Besides the Ocean SAMP project, King has been involved in monitoring coastal erosion in Rhode Island, a project that has been going on for years. At first, he recalls, they used traditional surveying techniques (one transit was so old that it used spider webs for cross hairs) but today side-looking LIDAR gear can measure erosion along a coastline quickly using a laser.

Asked what he would like to do if someone offered him a pot of gold, King says he would like to continue a potentially expensive project that would analyze sediment cores taken from lakes and estuaries in Canada and eastern U.S. Those cores would give scientists the ability to look at annual variations in climate change on a decadal scale rather than an orbital scale for thousands of years. Such analysis would give scientists a better prediction as to what is about to happen in the next 100 years, he says. He says he already has a list of sites for the project but money has not been found.

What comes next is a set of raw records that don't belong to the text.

(** [betterScoreFilter]: completed attempts of the quiz with
    [total_score > s], or [total_score = s] and [time_taken < t]. *)
Definition betterScoreFilter (objectID : ObjectID) (userAttempt a : QuizAttempt)
  : bool :=
  completed_for objectID a
  && (Qlt_bool (att_TotalScore userAttempt) (att_TotalScore a)
      || (Qeq_bool (att_TotalScore a) (att_TotalScore userAttempt)
          && (att_TimeTaken a <? att_TimeTaken userAttempt)%Z)).

(** [func (h *LeaderboardHandler) GetMyRank(c *gin.Context)]. *)
Definition GetMyRank (quizID : string) (studentID : ObjectID)
  (attempts : list QuizAttempt) : Response MyRank :=
  match ObjectIDFromHex quizID with
  | None => Error StatusBadRequest "Invalid quiz ID"
  | Some objectID =>
      match best_attempt objectID studentID attempts with
      | None => Error StatusNotFound "No completed attempts found"
      | Some userAttempt =>
          let betterCount :=
            Mongo.CountDocuments (betterScoreFilter objectID userAttempt)
              attempts in
          let rank := (betterCount + 1)%Z in
          let totalCount :=
            Mongo.CountDocuments (completed_for objectID) attempts in
          JSON StatusOK
            (mkMyRank quizID rank totalCount (att_TotalScore userAttempt)
               (att_MaxScore userAttempt) (percentage_of userAttempt)
               (att_TimeTaken userAttempt))
      end
  end.

Record GlobalEntry : Type := mkGlobalEntry {
  ge_StudentID : ObjectID;
  ge_AvgScore : Q;
  ge_TotalAttempts : Z;
  ge_TotalScore : Q
}.

Record GlobalLeaderboardEntry : Type := mkGlobalLeaderboardEntry {
  gl_Rank : Z;
  gl_StudentID : ObjectID;
  gl_StudentName : string;
  gl_AvgScore : Q;
  gl_TotalAttempts : Z;
  gl_TotalScore : Q
}.

Definition is_completed (a : QuizAttempt) : bool :=
  match att_CompletedAt a with Some _ => true | None => false end.

(** The keys of a [$group] by [student_id], in order of first occurrence. *)
Fixpoint group_keys (docs : list QuizAttempt) : list ObjectID :=
  match docs with
  | [] => []
  | a :: docs' =>
      att_StudentID a
      :: List.filter (fun k => negb (N.eqb k (att_StudentID a)))
           (group_keys docs')
  end.

Fixpoint all_some {A : Type} (l : list (option A)) : option (list A) :=
  match l with
  | [] => Some []
  | None :: _ => None
  | Some x :: l' =>
      match all_some l' with Some xs => Some (x :: xs) | None => None end
  end.

(** [{$multiply: [{$divide: ["$total_score", "$max_score"]}, 100]}] *)
Definition percentage_expr (a : QuizAttempt) : option Q :=
  match Mongo.divide (att_TotalScore a) (att_MaxScore a) with
  | Some d => Some (d * 100)
  | None => None
  end.

(** The accumulators of the [$group] stage for the documents of one key. *)
Definition group_of (docs : list QuizAttempt) (k : ObjectID)
  : option GlobalEntry :=
  let g := List.filter (fun a => N.eqb (att_StudentID a) k) docs in
  match all_some (map percentage_expr g) with
  | None => None
  | Some ps =>
      Some (mkGlobalEntry k (Qsum ps / inject_Z (Z.of_nat (List.length ps)))
              (Z.of_nat (List.length g)) (Qsum (map att_TotalScore g)))
  end.

(** The pipeline [$match], [$group], [$sort], [$limit]. *)
Definition global_pipeline (attempts : list QuizAttempt)
  : option (list GlobalEntry) :=
  let docs := Mongo.Find is_completed attempts in
  match all_some (map (group_of docs) (group_keys docs)) with
  | None => None
  | Some groups =>
      Some (firstn 50
              (Mongo.sort
                 (fun a b => Qlt_bool (ge_AvgScore b) (ge_AvgScore a)) groups))
  end.

Fixpoint global_loop (users : list User) (results : list GlobalEntry)
  (rank : Z) : list GlobalLeaderboardEntry :=
  match results with
  | [] => []
  | result :: rest =>
      match Mongo.FindOne (fun u => N.eqb (user_ID u) (ge_StudentID result))
              users with
      | None => global_loop users rest rank
      | Some user =>
          mkGlobalLeaderboardEntry rank (ge_StudentID result)
            (user_FirstName user ++ " " ++ user_LastName user)%string
            (ge_AvgScore result) (ge_TotalAttempts result)
            (ge_TotalScore result)
          :: global_loop users rest (rank + 1)
      end
  end.

(** [func (h *LeaderboardHandler) GetGlobalLeaderboard(c *gin.Context)]. *)
Definition GetGlobalLeaderboard (users : list User)
  (attempts : list QuizAttempt) : Response (list GlobalLeaderboardEntry) :=
  match global_pipeline attempts with
  | None => Error StatusInternalServerError "Failed to generate leaderboard"
  | Some results => JSON StatusOK (global_loop users results 1)
  end.

(* ================================================================= *)
(** ** The specification's wording, for comparison with the code *)

(** Exact-typed equality of two dynamic values: the same dynamic type and the
    same value, nothing being converted. *)
Definition exact_typed_equal (x y : GoValue) : bool :=
  match x, y with
  | GoString s, GoString s' => String.eqb s s'
  | GoBool b, GoBool b' => Bool.eqb b b'
  | GoInt v, GoInt v' => Z.eqb v v'
  | GoFloat64 v, GoFloat64 v' => Qeq_bool v v'
  | _, _ => false
  end.

(** The leaderboard order of the specification: score descending, then time
    taken ascending, then completion timestamp ascending. *)
Definition spec_precedes (e1 e2 : LeaderboardEntry) : Prop :=
  le_Score e2 < le_Score e1
  \/ (le_Score e1 == le_Score e2 /\ (le_TimeTaken e1 < le_TimeTaken e2)%Z)
  \/ (le_Score e1 == le_Score e2 /\ le_TimeTaken e1 = le_TimeTaken e2
      /\ (le_CompletedAt e1 <= le_CompletedAt e2)%Z).

(** The order the query sorts by: score descending, then time taken
    ascending. *)
Definition entry_precedes (e1 e2 : LeaderboardEntry) : Prop :=
  le_Score e2 < le_Score e1
  \/ (le_Score e1 == le_Score e2 /\ (le_TimeTaken e1 <= le_TimeTaken e2)%Z).

(** The same on attempts. *)
Definition attempt_precedes (a b : QuizAttempt) : Prop :=
  att_TotalScore b < att_TotalScore a
  \/ (att_TotalScore a == att_TotalScore b
      /\ (att_TimeTaken a <= att_TimeTaken b)%Z).

(** [a] and [b] tie on score and time taken. *)
Definition ties_with (a b : QuizAttempt) : Prop :=
  att_TotalScore a == att_TotalScore b /\ att_TimeTaken a = att_TimeTaken b.

(** [a] has the score and the time taken of [b]. *)
Definition tied_with (b a : QuizAttempt) : bool :=
  Qeq_bool (att_TotalScore a) (att_TotalScore b)
  && Z.eqb (att_TimeTaken a) (att_TimeTaken b).

(** The user record of the attempt's student exists. *)
Definition known_user (users : list User) (a : QuizAttempt) : bool :=
  match Mongo.FindOne (fun u => N.eqb (user_ID u) (att_StudentID a)) users with
  | Some _ => true
  | None => false
  end.

(** [e] is the leaderboard entry of the completed attempt [a], the rank
    apart. *)
Definition entry_of_attempt (a : QuizAttempt) (e : LeaderboardEntry) : Prop :=
  le_StudentID e = att_StudentID a
  /\ le_Score e = att_TotalScore a
  /\ le_MaxScore e = att_MaxScore a
  /\ le_Percentage e = percentage_of a
  /\ le_TimeTaken e = att_TimeTaken a
  /\ att_CompletedAt a = Some (le_CompletedAt e).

As for improving the situation for graduate students at GSO, King says several avenues have to be explored including getting more teaching assistantships and boosting federal funding for higher education.

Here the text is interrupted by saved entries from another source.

(* ===== verification/Md5.v ===== *)
(** * MD5 (RFC 1321), the hash behind the logical ids of the template

    The library names every CloudFormation resource with
    [makeUniqueId], which hashes the construct path with Node's
    [crypto.createHash('md5')].  This file is that digest, written after
    RFC 1321 over bytes as [Z] values in [0, 256): the 32-bit words are
    [Z] values below [2^32] whose additions wrap ([add32]), the bit
    operations are [Z.land], [Z.lor], [Z.lxor], [Z.shiftl], [Z.shiftr].
    Words are read and written little-endian ([le_word], [le_bytes]).
    The message is padded ([md5_pad]) and cut into blocks of 64 bytes
    ([blocks], by fuel: one step per byte is more than enough); each
    block runs 64 rounds ([md5_round]) from the state of the previous
    one. *)

From stdpp Require Import base list strings.
From Stdlib Require Import ZArith Lia Ascii.

Local Open Scope Z_scope.

(** ** 32-bit words *)

Definition w32 : Z := 2 ^ 32.

Definition add32 (x y : Z) : Z := (x + y) mod w32.

Definition not32 (x : Z) : Z := Z.lxor x (w32 - 1).

(** Rotation left by [c] bits, [0 < c < 32]. *)
Definition rotl32 (x c : Z) : Z :=
  Z.lor (Z.land (Z.shiftl x c) (w32 - 1)) (Z.shiftr x (32 - c)).

(** A little-endian word of up to four bytes. *)
Definition le_word (bs : list Z) : Z := foldr (λ b acc, Z.lor b (Z.shiftl acc 8)) 0 bs.

(** The [n] low bytes of [w], little-endian. *)
Fixpoint le_bytes (n : nat) (w : Z) : list Z :=
  match n with
  | O => []
  | S n => Z.land w 255 :: le_bytes n (Z.shiftr w 8)
  end.

(** ** The constants of RFC 1321 *)

Definition md5_shifts : list Z :=
  [7; 12; 17; 22; 7; 12; 17; 22; 7; 12; 17; 22; 7; 12; 17; 22;
   5; 9; 14; 20; 5; 9; 14; 20; 5; 9; 14; 20; 5; 9; 14; 20;
   4; 11; 16; 23; 4; 11; 16; 23; 4; 11; 16; 23; 4; 11; 16; 23;
   6; 10; 15; 21; 6; 10; 15; 21; 6; 10; 15; 21; 6; 10; 15; 21].

(** [K[i] = floor(|sin(i + 1)| * 2^32)] *)
Definition md5_k : list Z :=
  [3614090360; 3905402710; 606105819; 3250441966;
   4118548399; 1200080426; 2821735955; 4249261313;
   1770035416; 2336552879; 4294925233; 2304563134;
   1804603682; 4254626195; 2792965006; 1236535329;
   4129170786; 3225465664; 643717713; 3921069994;
   3593408605; 38016083; 3634488961; 3889429448;
   568446438; 3275163606; 4107603335; 1163531501;
   2850285829; 4243563512; 1735328473; 2368359562;
   4294588738; 2272392833; 1839030562; 4259657740;
   2763975236; 1272893353; 4139469664; 3200236656;
   681279174; 3936430074; 3572445317; 76029189;
   3654602809; 3873151461; 530742520; 3299628645;
   4096336452; 1126891415; 2878612391; 4237533241;
   1700485571; 2399980690; 4293915773; 2240044497;
   1873313359; 4264355552; 2734768916; 1309151649;
   4149444226; 3174756917; 718787259; 3951481745].

Record md5_state := MD5 { ma : Z; mb : Z; mc : Z; md : Z }.

Definition md5_init : md5_state := MD5 1732584193 4023233417 2562383102 271733878.

(** ** Padding and blocks *)

(** The message, the byte 0x80, zeros up to 56 mod 64, and the length in
    bits as 8 little-endian bytes. *)
Definition md5_pad (msg : list Z) : list Z :=
  let len := Z.of_nat (length msg) in
  msg ++ [128] ++ replicate (Z.to_nat ((55 - len) mod 64)) 0 ++ le_bytes 8 (8 * len).

(** Blocks of 64 bytes; [fuel] bounds the number of blocks. *)
Fixpoint blocks_fuel (fuel : nat) (l : list Z) : list (list Z) :=
  match fuel with
  | O => []
  | S fuel => match l with [] => [] | _ => take 64 l :: blocks_fuel fuel (drop 64 l) end
  end.

Definition blocks (l : list Z) : list (list Z) := blocks_fuel (length l) l.

(** ** The compression function *)

(** The sixteen words of a block. *)
Definition md5_words (blk : list Z) : list Z :=
  map (λ i, le_word (take 4 (drop (4 * i) blk))) (seq 0 16).

(** Round [i]: the round function and message word of its quarter. *)
Definition md5_round (m : list Z) (s : md5_state) (i : nat) : md5_state :=
  let '(MD5 a b c d) := s in
  let '(f, g) :=
    if decide (i < 16)%nat then (Z.lor (Z.land b c) (Z.land (not32 b) d), i)
    else if decide (i < 32)%nat then (Z.lor (Z.land d b) (Z.land (not32 d) c), (5 * i + 1) mod 16)%nat
    else if decide (i < 48)%nat then (Z.lxor b (Z.lxor c d), (3 * i + 5) mod 16)%nat
    else (Z.lxor c (Z.lor b (not32 d)), (7 * i) mod 16)%nat in
  let f' := add32 (add32 (add32 f a) (nth i md5_k 0)) (nth g m 0) in
  MD5 d (add32 b (rotl32 f' (nth i md5_shifts 0))) b c.

Definition md5_block (s : md5_state) (blk : list Z) : md5_state :=
  let s' := foldl (md5_round (md5_words blk)) s (seq 0 64) in
  MD5 (add32 (ma s) (ma s')) (add32 (mb s) (mb s')) (add32 (mc s) (mc s')) (add32 (md s) (md s')).

(** The 16 bytes of the digest. *)
Definition md5 (msg : list Z) : list Z :=
  let s := foldl md5_block md5_init (blocks (md5_pad msg)) in
  le_bytes 4 (ma s) ++ le_bytes 4 (mb s) ++ le_bytes 4 (mc s) ++ le_bytes 4 (md s).

(** [digest('hex')]: two lowercase hexadecimal digits per byte. *)
Definition hex_digit (n : Z) : ascii :=
  match String.get (Z.to_nat n) "0123456789abcdef" with Some c => c | None => "0"%char end.

Fixpoint to_hex (bs : list Z) : string :=
  match bs with
  | [] => EmptyString
  | b :: bs => String (hex_digit (Z.shiftr b 4)) (String (hex_digit (Z.land b 15)) (to_hex bs))
  end.

(** The bytes of a string; the construct ids are ASCII, whose UTF-8
    encoding is the characters' codes. *)
Definition string_bytes (s : string) : list Z :=
  map (λ c, Z.of_nat (nat_of_ascii c)) (String.list_ascii_of_string s).

(** ** Word and byte ranges *)

Create HintDb md5.

Definition in32 (x : Z) : Prop := 0 ≤ x < w32.

Lemma w32_ones : w32 - 1 = Z.ones 32.
Proof. reflexivity. Qed.

(** A value is a word when it is non-negative and has no bit from 32 up. *)
Lemma in32_bits x : 0 ≤ x → (∀ i, 32 ≤ i → Z.testbit x i = false) → in32 x.
Proof.
  intros Hx Hb. assert (E : Z.land x (Z.ones 32) = x).
  { apply Z.bits_inj'. intros i Hi. rewrite Z.land_spec.
    destruct (Z.lt_ge_cases i 32).
    - rewrite Z.ones_spec_low by lia. apply andb_true_r.
    - rewrite Hb by lia. apply andb_false_l. }
  rewrite Z.land_ones in E by lia. rewrite <-E. unfold in32, w32. apply Z.mod_pos_bound. lia.
Qed.

Lemma in32_testbit_high x i : in32 x → 32 ≤ i → Z.testbit x i = false.
Proof.
  intros [? ?] Hi. rewrite <-(Z.mod_small x (2 ^ 32)) by (unfold w32 in *; lia).
  apply Z.mod_pow2_bits_high. lia.
Qed.

Lemma add32_in32 x y : in32 (add32 x y).
Proof. unfold add32, in32, w32. apply Z.mod_pos_bound. lia. Qed.

Lemma land_in32 x y : in32 x → in32 y → in32 (Z.land x y).
Proof.
  intros Hx Hy. apply in32_bits; [apply Z.land_nonneg; left; apply Hx|].
  intros i Hi. by rewrite Z.land_spec, in32_testbit_high.
Qed.

Lemma lor_in32 x y : in32 x → in32 y → in32 (Z.lor x y).
Proof.
  intros Hx Hy. apply in32_bits; [apply Z.lor_nonneg; split; [apply Hx|apply Hy]|].
  intros i Hi. by rewrite Z.lor_spec, !in32_testbit_high.
Qed.

Lemma lxor_in32 x y : in32 x → in32 y → in32 (Z.lxor x y).
Proof.
  intros Hx Hy. apply in32_bits; [apply Z.lxor_nonneg; split; intros; [apply Hy|apply Hx]|].
  intros i Hi. by rewrite Z.lxor_spec, !in32_testbit_high.
Qed.

Lemma mask_in32 : in32 (w32 - 1).
Proof. unfold in32, w32. lia. Qed.

Lemma not32_in32 x : in32 x → in32 (not32 x).
Proof. intros. apply lxor_in32; [done|apply mask_in32]. Qed.

Lemma rotl32_in32 x c : in32 x → 0 < c < 32 → in32 (rotl32 x c).
Proof.
  intros Hx Hc. unfold rotl32. apply lor_in32.
  - rewrite w32_ones, Z.land_ones by lia. unfold in32, w32. apply Z.mod_pos_bound. lia.
  - apply in32_bits; [apply Z.shiftr_nonneg, Hx|].
    intros i Hi. rewrite Z.shiftr_spec by lia. apply in32_testbit_high; [done|lia].
Qed.

#[local] Hint Resolve add32_in32 land_in32 lor_in32 lxor_in32 not32_in32 mask_in32 : md5.

Lemma le_bytes_length n w : length (le_bytes n w) = n.
Proof. revert w. induction n; intros w; simpl; [done|by rewrite IHn]. Qed.

(** Every byte written is a byte, whatever the word. *)
Lemma le_bytes_range n w : Forall (λ b, 0 ≤ b < 256) (le_bytes n w).
Proof.
  revert w. induction n as [|n IH]; intros w; simpl; constructor; [|apply IH].
  change 255 with (Z.ones 8). rewrite Z.land_ones by lia. apply Z.mod_pos_bound. lia.
Qed.

(** ** Padding and blocks *)

Lemma md5_pad_length msg : ∃ n, length (md5_pad msg) = (64 * n)%nat.
Proof.
  unfold md5_pad. rewrite !length_app, length_replicate, le_bytes_length. simpl.
  set (L := Z.of_nat (length msg)).
  pose proof (Z.div_mod (55 - L) 64 ltac:(lia)) as Hd.
  pose proof (Z.mod_pos_bound (55 - L) 64 ltac:(lia)) as Hm.
  set (q := (55 - L) `div` 64) in *. set (k := (55 - L) `mod` 64) in *.
  exists (Z.to_nat (1 - q)). assert (0 ≤ L)%Z by lia. lia.
Qed.

Lemma blocks_fuel_spec n fuel l :
  length l = (64 * n)%nat → (n ≤ fuel)%nat →
  Forall (λ b, length b = 64%nat) (blocks_fuel fuel l) ∧ concat (blocks_fuel fuel l) = l.
Proof.
  revert fuel l. induction n as [|n IH]; intros fuel l Hl Hf.
  - apply nil_length_inv in Hl as ->. by destruct fuel.
  - destruct fuel as [|fuel]; [lia|]. destruct l as [|x l']; [simpl in Hl; lia|].
    cbn [blocks_fuel].
    destruct (IH fuel (drop 64 (x :: l'))) as [Hb Hc]; [rewrite length_drop; lia|lia|].
    split; [constructor; [rewrite length_take; lia|done]|].
    cbn [concat]. rewrite Hc. apply take_drop.
Qed.

(** The padding of RFC 1321 cuts every message into whole blocks:
    the padded message starts with the message, and [blocks] splits it,
    within its fuel, into blocks of exactly 64 bytes that put together
    give it back. *)
Theorem md5_pad_blocks msg :
  take (length msg) (md5_pad msg) = msg ∧
  Forall (λ b, length b = 64%nat) (blocks (md5_pad msg)) ∧
  concat (blocks (md5_pad msg)) = md5_pad msg.
Proof.
  destruct (md5_pad_length msg) as [n Hn].
  split; [unfold md5_pad; by rewrite take_app_length|].
  apply (blocks_fuel_spec n); [done|lia].
Qed.

Lemma to_hex_length bs : String.length (to_hex bs) = (2 * length bs)%nat.
Proof. induction bs as [|b bs IH]; simpl; [done|rewrite IH; lia]. Qed.

(** The digest is 16 bytes, whatever the message, and its hexadecimal
    form is 32 digits. *)
Theorem md5_digest_bytes msg :
  length (md5 msg) = 16%nat ∧ Forall (λ b, 0 ≤ b < 256) (md5 msg) ∧
  String.length (to_hex (md5 msg)) = 32%nat.
Proof.
  assert (Hl : length (md5 msg) = 16%nat) by (unfold md5; by rewrite !length_app, !le_bytes_length).
  split_and!; [done| |].
  - unfold md5. rewrite !Forall_app. split_and!; apply le_bytes_range.
  - by rewrite to_hex_length, Hl.
Qed.

(** The digest agrees with the test suite of RFC 1321 (appendix A.5). *)
Theorem md5_rfc1321_suite :
  to_hex (md5 (string_bytes "")) = "d41d8cd98f00b204e9800998ecf8427e" ∧
  to_hex (md5 (string_bytes "a")) = "0cc175b9c0f1b6a831c399e269772661" ∧
  to_hex (md5 (string_bytes "abc")) = "900150983cd24fb0d6963f7d28e17f72" ∧
  to_hex (md5 (string_bytes "message digest")) = "f96b697d7cb7938d525a2f31aaf161d0" ∧
  to_hex (md5 (string_bytes "abcdefghijklmnopqrstuvwxyz")) = "c3fcd3d76192e4007dfb496cca67e13b" ∧
  to_hex (md5 (string_bytes "ABCDEFGHIJKLMNOPQRSTUVWXYZabcdefghijklmnopqrstuvwxyz0123456789"))
    = "d174ab98d277d9f5a5611c2c9f419d9f" ∧
  to_hex (md5 (string_bytes "12345678901234567890123456789012345678901234567890123456789012345678901234567890"))
    = "57edf4a22be3c955ac49da2e2107b67a".
Proof. split_and!; vm_compute; reflexivity. Qed.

Carbon cycle, Climate change, Coastal and estuarine health, Coastal and estuarine physical oceanography, Coastal erosion, Geochemical tracers, Marine habitat and ecosystems, Ocean policy and education, Offshore renewable energy, Paleoceanography, Paleomagnetism, Science communication, Seafloor mapping, Sedimentology

John King teaches a graduate course in Environmental Magnetism and High-Resolution Quaternary Climate Studies, as well as graduate courses in Geological Oceanography and Introduction to Marine Pollution.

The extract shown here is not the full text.